### Work required:
Each line in the entries below that holds the string "Fixpoint" must be copied.

(Dataset records)

Start of Block

(** * Geometry3D: the convex polygon of [geometry/polygen.py]

    A shallow embedding of [ConvexPolygen] and of the algorithms it is
    built from (deduplication, centroid, angular sort, half-plane
    containment, permutation-insensitive hashing, translation), with the
    properties of its specification stated and proved over it.

    The module imports [Point], [Vector], [Plane], [Segment] and the
    numeric constants from sibling modules.  Those collaborators are taken
    as an interface ([Collaborators]); every function of [polygen.py] is a
    definition over that interface.  Module [Fixed] gives one instance,
    in decimal fixed-point arithmetic, on which the definitions evaluate. *)

From Stdlib Require Import String List ZArith Bool Lia Arith.
From Stdlib Require Import Permutation Sorted.
Import ListNotations.

Set Implicit Arguments.

(** ** Exceptions and results

    A Python call either returns a value or raises.  Only the exception
    classes that [polygen.py] can raise, or that indexing and the numeric
    library raise under it, are listed. *)

Inductive exn : Type :=
| ValueError
| TypeError
| IndexError
| KeyError
| NotImplementedError
| ZeroDivisionError.

Inductive result (A : Type) : Type :=
| Return (a : A)
| Raise (e : exn).

Arguments Return {A} a.
Arguments Raise {A} e.

Definition bind {A B : Type} (m : result A) (k : A -> result B) : result B :=
  match m with
  | Return a => k a
  | Raise e => Raise e
  end.

Declare Scope py_scope.
Delimit Scope py_scope with py.
Notation "x <- m ;; k" := (bind m (fun x => k))
  (at level 61, m at next level, right associativity) : py_scope.
Open Scope py_scope.

Definition returns {A : Type} (m : result A) : bool :=
  match m with Return _ => true | Raise _ => false end.

(** [seq[i]] on a list or tuple, for a non-negative index. *)
Definition getitem {A : Type} (l : list A) (i : nat) : result A :=
  match nth_error l i with
  | Some a => Return a
  | None => Raise IndexError
  end.

(** [round(n, ndigits)] on a Python [int]: the integer itself when
    [ndigits >= 0], the nearest multiple of [10 ** -ndigits] (ties to the
    even quotient) otherwise. *)
Definition round_int (n ndigits : Z) : Z :=
  if (0 <=? ndigits)%Z then n
  else
    let pow := (10 ^ (- ndigits))%Z in
    let q := (n / pow)%Z in
    let r := (n mod pow)%Z in
    let up := ((pow <? 2 * r) || ((pow =? 2 * r) && Z.odd q))%Z in
    ((if up then q + 1 else q) * pow)%Z.

(** ** Python dictionaries

    A [dict] keeps its keys in insertion order; assigning to a key that is
    already present replaces the value and leaves the key where it is. *)

Section Dict.
Variables K V : Type.
Variable K_eq_dec : forall a b : K, {a = b} + {a <> b}.

Definition dict := list (K * V).

Fixpoint dict_set (d : dict) (k : K) (v : V) : dict :=
  match d with
  | [] => [(k, v)]
  | (k', v') :: d' =>
      if K_eq_dec k k' then (k', v) :: d' else (k', v') :: dict_set d' k v
  end.

Fixpoint dict_get (d : dict) (k : K) : option V :=
  match d with
  | [] => None
  | (k', v') :: d' => if K_eq_dec k k' then Some v' else dict_get d' k
  end.

Definition dict_keys (d : dict) : list K := map fst d.
End Dict.

(** ** The collaborators

    What [polygen.py] uses of the modules it imports.  [num] stands for
    the Python numbers the geometry is computed in; hashes are Python
    integers, hence [Z]. *)

Class Collaborators : Type := {
  num : Type;
  Point : Type;
  Vector : Type;
  Plane : Type;
  Segment : Type;

  (* numbers: ==, <, literals, arithmetic, the math module *)
  num_eq_dec : forall a b : num, {a = b} + {a <> b};
  num_ltb : num -> num -> bool;
  of_Z : Z -> num;
  of_nat : nat -> num;
  num_add : num -> num -> num;
  num_sub : num -> num -> num;
  num_mul : num -> num -> num;
  num_div : num -> num -> num;
  num_neg : num -> num;
  math_sqrt : num -> result num;
  math_atan2 : num -> num -> num;
  math_pi : num;

  (* utils.constant *)
  get_eps : num;
  SIG_FIGURES : Z;

  (* Point; [==] and the hash that goes with it tell whether two points
     are the same point *)
  Point_eq_dec : forall p q : Point, {p = q} + {p <> q};
  mkPoint : num -> num -> num -> Point;
  point_x : Point -> num;
  point_y : Point -> num;
  point_z : Point -> num;
  point_pv : Point -> Vector;
  point_distance : Point -> Point -> num;
  point_move : Point -> Vector -> Point;
  point_hash : Point -> Z;

  (* Vector *)
  Vector_of_points : Point -> Point -> Vector;
  vector_sub : Vector -> Vector -> Vector;
  vector_dot : Vector -> Vector -> num;
  vector_cross : Vector -> Vector -> Vector;
  vector_length : Vector -> num;
  vector_normalized : Vector -> result Vector;
  vector_parallel : Vector -> Vector -> bool;

  (* Plane *)
  Plane_of_points : Point -> Point -> Point -> result Plane;
  plane_neg : Plane -> Plane;
  plane_n : Plane -> Vector;
  plane_contains : Plane -> Point -> bool;
  plane_eqb : Plane -> Plane -> bool;
  plane_hash : Plane -> Z;

  (* Segment *)
  start_point : Segment -> Point;
  end_point : Segment -> Point;

  (* hash() of a tuple whose first item is the given string *)
  hash_tuple : string -> list Z -> Z
}.

(** ** The module [polygen.py] *)

(** *** The object

    The attributes of a [ConvexPolygen], over the types of its points and
    of its plane. *)

Record polygen_attributes (Point Plane : Type) : Type := mkConvexPolygen {
  points : list Point;
  plane : Plane;
  center_point : Point
}.

Section Polygen.
Context {C : Collaborators}.

Definition ConvexPolygen : Type := polygen_attributes Point Plane.

(** *** The values passed to its methods *)

(** The arguments of the methods that inspect their argument with
    [isinstance]. *)
Inductive pyval : Type :=
| VPoint (p : Point)
| VVector (v : Vector)
| VPlane (pl : Plane)
| VSegment (s : Segment)
| VPolygen (cp : ConvexPolygen)
| VInt (z : Z)
| VNone.

(** What [__contains__] hands back: a [bool], or, on its last branch,
    an exception instance that is returned and not raised. *)
Inductive retval : Type :=
| RBool (b : bool)
| RExcInstance (e : exn).

(** Truth value of a returned object: an exception instance is an
    ordinary object, and so true. *)
Definition truthy (r : retval) : bool :=
  match r with
  | RBool b => b
  | RExcInstance _ => true
  end.

Definition isinstance_ConvexPolygen (x : pyval) : bool :=
  match x with VPolygen _ => true | _ => false end.

Definition isinstance_Point (x : pyval) : bool :=
  match x with VPoint _ => true | _ => false end.

Definition isinstance_Segment (x : pyval) : bool :=
  match x with VSegment _ => true | _ => false end.

Definition Point_eqb (p q : Point) : bool :=
  if Point_eq_dec p q then true else false.

Definition num_eqb (a b : num) : bool :=
  if num_eq_dec a b then true else false.

(** *** [get_triangle_area] (lines 13-33) *)

Definition get_triangle_area (pa pb pc : Point) : result num :=
  let a := point_distance pa pb in
  let b := point_distance pb pc in
  let c := point_distance pc pa in
  let p := num_div (num_add (num_add a b) c) (of_Z 2) in
  math_sqrt
    (num_mul (num_mul (num_mul p (num_sub p a)) (num_sub p b)) (num_sub p c)).

(** *** Construction (lines 76-89, 109-125, 147-178) *)

(** [sorted(set(points), key=points.index)]: one representative of each
    point, in the order of first occurrence. *)
Fixpoint merge_same_points (pts : list Point) : list Point :=
  match pts with
  | [] => []
  | p :: rest =>
      p :: filter (fun q => negb (Point_eqb p q)) (merge_same_points rest)
  end.

Definition _get_center_point (pts : list Point) : Point :=
  let x := fold_left (fun acc p => num_add acc (point_x p)) pts (of_Z 0) in
  let y := fold_left (fun acc p => num_add acc (point_y p)) pts (of_Z 0) in
  let z := fold_left (fun acc p => num_add acc (point_z p)) pts (of_Z 0) in
  let num_points := of_nat (length pts) in
  mkPoint (num_div x num_points) (num_div y num_points) (num_div z num_points).

(** The key of one point in the angular sort (lines 168-174). *)
Definition vector_angle (center : Point) (v0 v1 : Vector) (point : Point)
  : num :=
  let pv := vector_sub (point_pv point) (point_pv center) in
  let y_coordinate := vector_dot pv v0 in
  let z_coordinate := vector_dot pv v1 in
  let a := math_atan2 z_coordinate y_coordinate in
  if num_ltb a (of_Z 0) then num_add a (num_mul (of_Z 2) math_pi) else a.

(** The loop of lines 165-175, the dictionary threaded through it. *)
Fixpoint angle_loop (pl : Plane) (center : Point) (v0 v1 : Vector)
    (pts : list Point) (d : dict num Point) : result (dict num Point) :=
  match pts with
  | [] => Return d
  | point :: rest =>
      if negb (plane_contains pl point) then Raise ValueError
      else angle_loop pl center v0 v1 rest
             (dict_set num_eq_dec d (vector_angle center v0 v1 point) point)
  end.

(** [sorted] on numbers: a stable insertion sort that compares with [<]
    only.  [a] goes in front of the first element that is not below it. *)
Fixpoint insert_sorted (a : num) (l : list num) : list num :=
  match l with
  | [] => [a]
  | b :: l' => if num_ltb b a then b :: insert_sorted a l' else a :: b :: l'
  end.

Definition sorted (l : list num) : list num :=
  fold_right insert_sorted [] l.

(** [[angle_point_dict[angle] for angle in sorted(angle_point_dict)]] *)
Fixpoint points_by_angle (d : dict num Point) (angles : list num)
  : result (list Point) :=
  match angles with
  | [] => Return []
  | a :: rest =>
      match dict_get num_eq_dec d a with
      | Some p => ps <- points_by_angle d rest ;; Return (p :: ps)
      | None => Raise KeyError
      end
  end.

Definition _check_and_sort_points (self : ConvexPolygen)
  : result ConvexPolygen :=
  the_normal <- vector_normalized (plane_n (plane self)) ;;
  p0 <- getitem (points self) 0 ;;
  v0 <- vector_normalized (Vector_of_points (center_point self) p0) ;;
  let v1 := vector_cross the_normal v0 in
  angle_point_dict <-
    angle_loop (plane self) (center_point self) v0 v1 (points self) [] ;;
  point_list <-
    points_by_angle angle_point_dict (sorted (dict_keys angle_point_dict)) ;;
  Return (mkConvexPolygen point_list (plane self) (center_point self)).

Definition __init__ (pts : list Point) (reverse : bool)
  : result ConvexPolygen :=
  let points := pts in
  let self_points := merge_same_points points in
  if (length points <? 3)%nat then Raise ValueError
  else
    p0 <- getitem self_points 0 ;;
    p1 <- getitem self_points 1 ;;
    p2 <- getitem self_points 2 ;;
    pl <- Plane_of_points p0 p1 p2 ;;
    let self_plane := if reverse then plane_neg pl else pl in
    let self_center := _get_center_point self_points in
    _check_and_sort_points (mkConvexPolygen self_points self_plane self_center).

End of Block

### Problem solution:
Fixpoint dict_set (d : dict) (k : K) (v : V) : dict :=
Fixpoint dict_get (d : dict) (k : K) : option V :=
Fixpoint merge_same_points (pts : list Point) : list Point :=
Fixpoint angle_loop (pl : Plane) (center : Point) (v0 v1 : Vector)
Fixpoint insert_sorted (a : num) (l : list num) : list num :=
Fixpoint points_by_angle (d : dict num Point) (angles : list num)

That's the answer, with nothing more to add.